Rinasce perciò inevitabile la domanda: questo “vuoto” primordiale, da dove viene? E le leggi della fisica, che in esso agiscono, chi se l’è inventate? Se anche ci fossero moltitudini di universi con leggi diverse, da dove verrebbe la meta-legge così ben congegnata da generare tutto ciò? L’esigenza di spiegazione della ragione umana non si arresta: nessuna “teoria del tutto” potrà mai acquietare la sete di indagare oltre.

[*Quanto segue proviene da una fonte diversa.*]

(* ===== verification/Mint.v ===== *)
(** * Connections of the TLS stack ([bifurcation/mint]: [conn.go], [crypto.go], the state machines)

    What the crypto setup of QUIC uses of the vendored TLS 1.3 stack: a connection with
    its configuration, the control of its handshake in blocking and non-blocking mode,
    the order of the handshake states, the exporter, and HKDF.  What the states compute
    from the messages of the peer is not modelled: every call of [Next] has an answer,
    the next state, its alert, and the alert of its actions, which the step relation
    [next] restricts to what the state machines return. *)

From S2P Require Import Prelude ByteOrder Protocol ServerConfig Fnv Aead CryptoSetup CertChain.

(** [crypto.Hash]: digests and HMAC of the standard library *)
Class StdHash : Type := {
  Digest : Z -> list Z -> list Z;
  HMAC : Z -> list Z -> list Z -> list Z
}.

Module Mint.

(** ** Hashes and HKDF *)

(** The sizes of the standard library's digests by their number, from [MD4] on *)
Definition digestSizes : list nat :=
  [16; 16; 20; 28; 32; 48; 64; 36; 20; 28; 32; 48; 64; 28; 32; 32; 32; 48; 64]%nat.
Definition SHA256 : Z := 5.
Definition SHA384 : Z := 6.

(** [Hash.Size] panics for an unknown hash, also for the zero value. *)
Definition HashSize (h : Z) : res nat :=
  if 0 <? h then match digestSizes !! Z.to_nat (h - 1) with Some n => Ok n | None => Panic end else Panic.

Section hkdf.
Context `{hash : StdHash}.

Definition hkdfEncodeLabel (labelIn : string) (hashValue : list Z) (outLen : nat) : list Z :=
  let label := labelBytes (String.append "tls13 " labelIn) in
  [u8 (Z.shiftr (Z.of_nat outLen) 8); u8 (Z.of_nat outLen); u8 (Z.of_nat (length label))] ++ label
  ++ [u8 (Z.of_nat (length hashValue))] ++ hashValue.

(** The loop; every round adds a digest, which is not empty, so that [outLen] is enough
    fuel. *)
Fixpoint expandLoop (fuel : nat) (h : Z) (prk info : list Z) (outLen : nat) (out T : list Z) (i : Z) : list Z :=
  match fuel with
  | O => out
  | S fuel =>
      if (length out <? outLen)%nat
      then let T := HMAC h prk (T ++ info ++ [i]) in expandLoop fuel h prk info outLen (out ++ T) T (u8 (i + 1))
      else out
  end.

Definition HkdfExpand (h : Z) (prk info : list Z) (outLen : nat) : list Z :=
  take outLen (expandLoop outLen h prk info outLen [] [] 1).

Definition HkdfExpandLabel (h : Z) (secret : list Z) (label : string) (hashValue : list Z) (outLen : nat) : list Z :=
  HkdfExpand h secret (hkdfEncodeLabel label hashValue outLen) outLen.

End hkdf.

(** ** Cipher suites *)

Record CipherSuiteParams : Type := mkSuite { Suite : Z; Hash : Z; KeyLen : nat; IvLen : nat }.

Definition TLS_AES_128_GCM_SHA256 : Z := 0x1301.
Definition TLS_AES_256_GCM_SHA384 : Z := 0x1302.

(** [cipherSuiteMap]; a suite that is not in the map gives the zero value. *)
Definition noSuite : CipherSuiteParams := mkSuite 0 0 0 0.
Definition cipherSuiteMap (suite : Z) : CipherSuiteParams :=
  if suite =? TLS_AES_128_GCM_SHA256 then mkSuite TLS_AES_128_GCM_SHA256 SHA256 16 12
  else if suite =? TLS_AES_256_GCM_SHA384 then mkSuite TLS_AES_256_GCM_SHA384 SHA384 32 12
  else noSuite.

(** ** Alerts *)

Definition AlertCloseNotify : Z := 0.
Definition AlertInternalError : Z := 80.
Definition AlertStatelessRetry : Z := 253.
Definition AlertWouldBlock : Z := 254.
Definition AlertNoAlert : Z := 255.

(** ** Handshake states *)

(** [StateConnected], as far as the exporter uses it *)
Record connected : Type := mkConnected {
  paramsCipherSuite : Z;
  cryptoParams : CipherSuiteParams;
  exporterSecret : option (list Z)
}.
Definition zeroConnected : connected := mkConnected 0 noSuite None.

Inductive HandshakeState : Type :=
| ClientStateStart
| ClientStateWaitSH
| ClientStateWaitEE
| ClientStateWaitCertCR
| ClientStateWaitCert
| ClientStateWaitCV
| ClientStateWaitFinished
| ServerStateStart
| ServerStateNegotiated
| ServerStateWaitEOED
| ServerStateWaitFlight2
| ServerStateWaitCert
| ServerStateWaitCV
| ServerStateWaitFinished
| StateConnected (c : connected).

(** What a call of [Next] returns: the next state ([nil] with an alert), the alert, and
    the first alert of the actions that go with it. *)
Record answer : Type := mkAnswer { nextState : option HandshakeState; alert : Z; actions : Z }.

(** The states that follow one another, as the [Next] methods of
    [client-state-machine.go] and [server-state-machine.go] return them *)
Inductive next : HandshakeState -> option HandshakeState -> Z -> Prop :=
| next_alert s a : a <> AlertNoAlert -> a <> AlertStatelessRetry -> next s None a
| client_start : next ClientStateStart (Some ClientStateWaitSH) AlertNoAlert
| client_retry : next ClientStateWaitSH (Some ClientStateStart) AlertNoAlert
| client_sh : next ClientStateWaitSH (Some ClientStateWaitEE) AlertNoAlert
| client_ee : next ClientStateWaitEE (Some ClientStateWaitCertCR) AlertNoAlert
| client_psk : next ClientStateWaitEE (Some ClientStateWaitFinished) AlertNoAlert
| client_cr_cert : next ClientStateWaitCertCR (Some ClientStateWaitCV) AlertNoAlert
| client_cr : next ClientStateWaitCertCR (Some ClientStateWaitCert) AlertNoAlert
| client_cert : next ClientStateWaitCert (Some ClientStateWaitCV) AlertNoAlert
| client_cv : next ClientStateWaitCV (Some ClientStateWaitFinished) AlertNoAlert
| client_finished c : next ClientStateWaitFinished (Some (StateConnected c)) AlertNoAlert
| server_retry : next ServerStateStart (Some ServerStateStart) AlertStatelessRetry
| server_start : next ServerStateStart (Some ServerStateNegotiated) AlertNoAlert
| server_early : next ServerStateNegotiated (Some ServerStateWaitEOED) AlertNoAlert
| server_negotiated : next ServerStateNegotiated (Some ServerStateWaitFlight2) AlertNoAlert
| server_eoed : next ServerStateWaitEOED (Some ServerStateWaitFlight2) AlertNoAlert
| server_auth : next ServerStateWaitFlight2 (Some ServerStateWaitCert) AlertNoAlert
| server_flight2 : next ServerStateWaitFlight2 (Some ServerStateWaitFinished) AlertNoAlert
| server_no_cert : next ServerStateWaitCert (Some ServerStateWaitFinished) AlertNoAlert
| server_cert : next ServerStateWaitCert (Some ServerStateWaitCV) AlertNoAlert
| server_cv : next ServerStateWaitCV (Some ServerStateWaitFinished) AlertNoAlert
| server_finished c : next ServerStateWaitFinished (Some (StateConnected c)) AlertNoAlert.

(** The answers are those of the state machine from the state [s] on. *)
Fixpoint follows (s : HandshakeState) (answers : list answer) : Prop :=
  match answers with
  | [] => True
  | a :: answers => next s a.(nextState) a.(alert)
      /\ match a.(nextState) with Some s => follows s answers | None => True end
  end.

Section conn.
Context `{sigs : Signatures}.

(** ** The configuration *)

(** [Config], as far as it is read here; the crypto setup leaves [RequireCookie] and
    [SendSessionTickets] off, so that their branches of the handshake are not taken. *)
Record Config : Type := mkConfig {
  NonBlocking : bool;
  CipherSuites : list Z;
  Certificates : list (list (list Z) * SK);
  ServerName : list Z
}.

Definition defaultSupportedCipherSuites : list Z := [TLS_AES_128_GCM_SHA256; TLS_AES_256_GCM_SHA384].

Ma c’è un’ultima, più pungente domanda: perché? È la stessa domanda del bambino. E del filosofo: «Perché l’essere invece che il nulla?», direbbe lui. Oppure del poeta: «A che tante facelle?». Perché il fiore, a che scopo l’universo? Perché noi, in questo immenso alveo cosmico, così stranamente capaci di comprendere il reale? Perché questa bellezza del mondo, che la scienza ci consente di contemplare sempre più in profondità? Perché il dolore, perché il nostro infinito desiderio, la nostra sete di conoscenza e di felicità? Ecco l’esigenza abissale, alla quale la scienza non è capace neanche di balbettare una risposta. Da dove proviene l’esserci delle cose, ora? L’evidenza della creazione non va cercata anzitutto nel passato, ma nella sorpresa che le cose ci sono in ogni istante, ora: io non mi faccio da me, ogni cosa, se potesse pensare, dovrebbe dire: «Io non mi faccio da me». Quel momento drammatico di 13,7 miliardi di anni fa, quando tempo e spazio ebbero inizio, è un segno grandioso della contingenza dell’universo. Ma la creazione non è relegata a quel remoto evento. Essa è l’atto misterioso che trae dal nulla ogni istante di ogni stella o fiore o bimbo dell’universo.